Pm me if you are interested.


----------



## flynurse (Oct 9, 2007)

awesome offer!! hope someone jumps on this. once you catch a fish on a fly rod you will never want to fish any other way.


----------



## Sea Rover (Jan 15, 2008)

Whitie9688 is going this week. Next week I will take someone else. So if anyone wants to go next weekend pm me.


----------



## jpotesta (Apr 20, 2008)

I will definitely keep you in mind when I come back to visit my parents, I bought a fly rod a few years ago and have never used it... :banghead


----------



## Bullshark (Mar 19, 2009)

PM sent. Great offer!!!!


----------



## Sea Rover (Jan 15, 2008)

Whitie9688 isnt going to make it. So anyone that wants to go Saturday is welcome. Pm me.

Leo


----------



## rcmay (Sep 8, 2008)

I would absolutely love to take you up on that offer, but my wife is due with out first child any day now, and I cant venture that far from home(I live in Semmes, AL). I was actually shopping for a fly combo today at bass pro. This is a great offer to anyone who can make it, I wish it was me!


----------



## Maps (Apr 18, 2008)

Can't go Sat. but very interested in trying out Deadmans. I live just around the corner on Hoffman bayou but haven't tried around the island. How is it?


----------



## Sea Rover (Jan 15, 2008)

> *Maps (6/26/2009)*Can't go Sat. but very interested in trying out Deadmans. I live just around the corner on Hoffman bayou but haven't tried around the island. How is it?

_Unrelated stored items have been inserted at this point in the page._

Lemma usage_delete scope (id : string * string) (row : EntryRow) (entries : gmap (string * string) EntryRow) :
  entries !! id = Some row →
  map_fold (count_entry scope) (0, 0)%N entries
  = count_entry scope id row (map_fold (count_entry scope) (0, 0)%N (delete id entries)).
Proof.
  intros Hid. rewrite <-usage_insert by apply lookup_delete_eq.
  by rewrite insert_delete_id.
Qed.

Lemma max_insert scope key_digest (operation_key : string) (row : MutationRow) (mutations : gmap string MutationRow) :
  mutations !! operation_key = None →
  map_fold (take_version scope key_digest) None (<[operation_key := row]> mutations)
  = take_version scope key_digest operation_key row
      (map_fold (take_version scope key_digest) None mutations).
Proof. intros. apply map_fold_insert_L; [|done]. intros. apply take_version_comm. Qed.

Lemma digest_taken_false db scope key kd :
  digest_taken db scope key kd = false →
  ∀ key' row, db.(StateDatabase.entries) !! (scope, key') = Some row →
    row.(EntryRow.key_digest) = kd → key' = key.
Proof.
  unfold digest_taken. intros Hnot key' row Hrow <-.
  destruct (decide (key' = key)) as [|Hne]; [done|].
  apply not_true_iff_false in Hnot. destruct Hnot. apply existsb_exists.
  exists ((scope, key'), row). split; [by apply list_elem_of_In, elem_of_map_to_list|].
  by rewrite !andb_true_iff, negb_true_iff, !bool_decide_eq_true, bool_decide_eq_false.
Qed.

(** ** The invariant *)

Section invariant.
Context `{!Externals, !PolicyExternals, !StateExternals}.

(** The text of an entry: the canonical encoding of a value that fits into a result. *)
Definition written_json (text : string) : Prop := ∃ v, canonical_json v = Some text ∧ nesting v ≤ 125.

(** The text is read back to a value with that encoding. *)
Definition stored_json (text : string) : Prop :=
  ∃ v, value_from_slice text = Some v ∧ canonical_string v = Ok text.

Definition entries_readable (db : StateDatabase) : Prop :=
  ∀ id row, db.(StateDatabase.entries) !! id = Some row → stored_json row.(EntryRow.entry).(StateEntry.value_json).

Record entry_sound (scope key : string) (row : EntryRow) : Prop := {
  entry_scope : valid_digest scope = true;
  entry_key : (1 ≤ str_len key ≤ MAX_STATE_KEY_BYTES)%N;
  entry_digest : row.(EntryRow.key_digest) = digest KEY_DOMAIN key;
  entry_json : written_json row.(EntryRow.entry).(StateEntry.value_json);
  entry_bytes : row.(EntryRow.entry).(StateEntry.value_bytes) = str_len row.(EntryRow.entry).(StateEntry.value_json);
  entry_size : (1 ≤ row.(EntryRow.entry).(StateEntry.value_bytes) ≤ MAX_STATE_VALUE_BYTES)%N;
  entry_version : (1 ≤ row.(EntryRow.entry).(StateEntry.version) ≤ MAX_STATE_SAFE_INTEGER)%N;
  entry_time : is_Some (parse_from_rfc3339 row.(EntryRow.entry).(StateEntry.updated_at));
}.

(** Tables that calls with some limits have written. *)
Record tables_sound (limits : DurableStateLimits) (db : StateDatabase) : Prop := {
  entries_sound scope key row :
    db.(StateDatabase.entries) !! (scope, key) = Some row → entry_sound scope key row;
  mutations_sound operation_key row :
    db.(StateDatabase.mutations) !! operation_key = Some row → check_mutation_row operation_key row = Ok tt;
  versions_live scope key row :
    db.(StateDatabase.entries) !! (scope, key) = Some row →
    max_committed_version db scope row.(EntryRow.key_digest) = Some row.(EntryRow.entry).(StateEntry.version);
  digests_unique scope key key' row row' :
    db.(StateDatabase.entries) !! (scope, key) = Some row → db.(StateDatabase.entries) !! (scope, key') = Some row' →
    row.(EntryRow.key_digest) = row'.(EntryRow.key_digest) → key = key';
  quotas_exact scope q :
    db.(StateDatabase.quotas) !! scope = Some q → valid_digest scope = true ∧ q = scope_usage db scope;
  quotas_complete scope : db.(StateDatabase.quotas) !! scope = None → scope_usage db scope = (0, 0)%N;
  usage_bounded scope :
    ((scope_usage db scope).1 ≤ limits.(DurableStateLimits.max_keys) ∧ (scope_usage db scope).2 ≤ limits.(DurableStateLimits.max_bytes))%N;
}.

(** ** Steps of a write *)

Lemma next_version_ok db scope kd current version :
  next_version db scope kd current = Ok version →
  version = (default 0 (max_committed_version db scope kd) + 1)%N
  ∧ (1 ≤ version ≤ MAX_STATE_SAFE_INTEGER)%N
  ∧ (∀ entry, current = Some entry →
       max_committed_version db scope kd = Some entry.(StateEntry.version)).
Proof.
  unfold next_version. intros Hok. invert_ok.
  match goal with H : _ ≫= _ = Some _ |- _ => apply bind_Some in H as (n & Hn & Hv) end.
  unfold u64_checked_add in Hn.
  destruct (_ <? usize_modulus)%N; simplify_eq. case_match; simplify_eq. simplify_guards.
  split_and!; [done|lia|done|]. intros entry ->. simpl in *. by simplify_guards.
Qed.

(** What a quota check leaves: the tables with the usage the write is going to have. *)
Lemma enforce_quota_ok db scope current bytes limits db' :
  enforce_quota db scope current bytes limits = Ok db' →
  ∃ keys size,
    db' = db <| StateDatabase.quotas ::= <[scope := (keys, size)]> |>
    ∧ (keys ≤ limits.(DurableStateLimits.max_keys))%N
    ∧ (size ≤ limits.(DurableStateLimits.max_bytes))%N
    ∧ (keys + (if current then 1 else 0) = (scope_usage db scope).1 + (if bytes then 1 else 0))%N
    ∧ (size + from_option StateEntry.value_bytes 0 current
       = (scope_usage db scope).2 + default 0 bytes)%N.
Proof.
  unfold enforce_quota, write_quota. intros Hok. invert_ok. simplify_guards.
  match goal with H : _ ≫= _ = Some _ |- _ => apply bind_Some in H as (n & Hn & Hsize) end.
  unfold u64_checked_sub, u64_checked_add in *.
  repeat (case_match; simplify_eq); simplify_guards; simpl in *;
    eexists _, _; split_and!; eauto; lia.
Qed.

Lemma write_entry_ok db scope kd key value_json bytes version now db' :
  write_entry db scope kd key value_json bytes version now = Ok db' →
  db' = db <| StateDatabase.entries ::=
          <[(scope, key) := EntryRow.mk kd (StateEntry.mk value_json bytes version now)]> |>
  ∧ (1 ≤ bytes ≤ MAX_STATE_VALUE_BYTES)%N ∧ (1 ≤ version ≤ MAX_STATE_SAFE_INTEGER)%N
  ∧ digest_taken db scope key kd = false.
Proof.
  unfold write_entry, in_range, MAX_STATE_VALUE_BYTES, MAX_STATE_SAFE_INTEGER. intros Hok. invert_ok.
  simplify_guards. split_and!; done.
Qed.
(* ===== verification/StateRegisters.v ===== *)
(** * Durable user state as versioned registers

    Each key of a workflow is a register: a live value with its version, and the last
    version that was ever committed.  Every committed call is a step of the register of
    its key and leaves the others alone.  From this: conditional writes lose no update,
    what is set is read back, and a store never reports corruption of its own making. *)

From stdpp Require Import pretty.
From S2P Require Import Prelude Strings Json EventTypes Guards EventIdentities PolicyTypes.
From S2P Require Import PolicyBundle PolicyDescriptors PolicyProperties DurableState.
From S2P Require Import DurableStateProperties.

Implicit Types scope key kd operation_key operation now : string.
Implicit Types db : StateDatabase.
Implicit Types store : DurableStateStore.

(** The canonical text of the live value with its version, and the last version. *)
Module Register.
Record Register := mk {
  live : option (string * N);
  last : N
}.
End Register.
Abbreviation Register := Register.Register.

Section registers.
Context `{!Externals, !PolicyExternals, !StateExternals}.

(** A conditional write expects the live version, or 0 for no live value. *)
Definition version_expected (input : Map) (register : Register) : Prop :=
  ∀ v expected, map_get input "ifVersion" = Some v → as_u64 v = Some expected →
    (expected = 0%N ∧ register.(Register.live) = None) ∨ ∃ text, register.(Register.live) = Some (text, expected).

(** The integer a register holds; an empty one counts as zero. *)
Definition register_integer (register : Register) (z : Z) : Prop :=
  match register.(Register.live) with
  | None => z = 0%Z
  | Some (text, _) => ∃ v, value_from_slice text = Some v ∧ value_as_i64 v = Some z
  end.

Its good right at sunset. Catch a bunch of reds on the rocks. Its a blast on fly and light tackel. I go on the canoe for the most part. Its scary on the boat with all the rocks you cant see.


----------



## Maps (Apr 18, 2008)

Ditto on the canoe. I'll paddle over that way and give it a try.

Thanks for the info, I'll let you know how it works out.


----------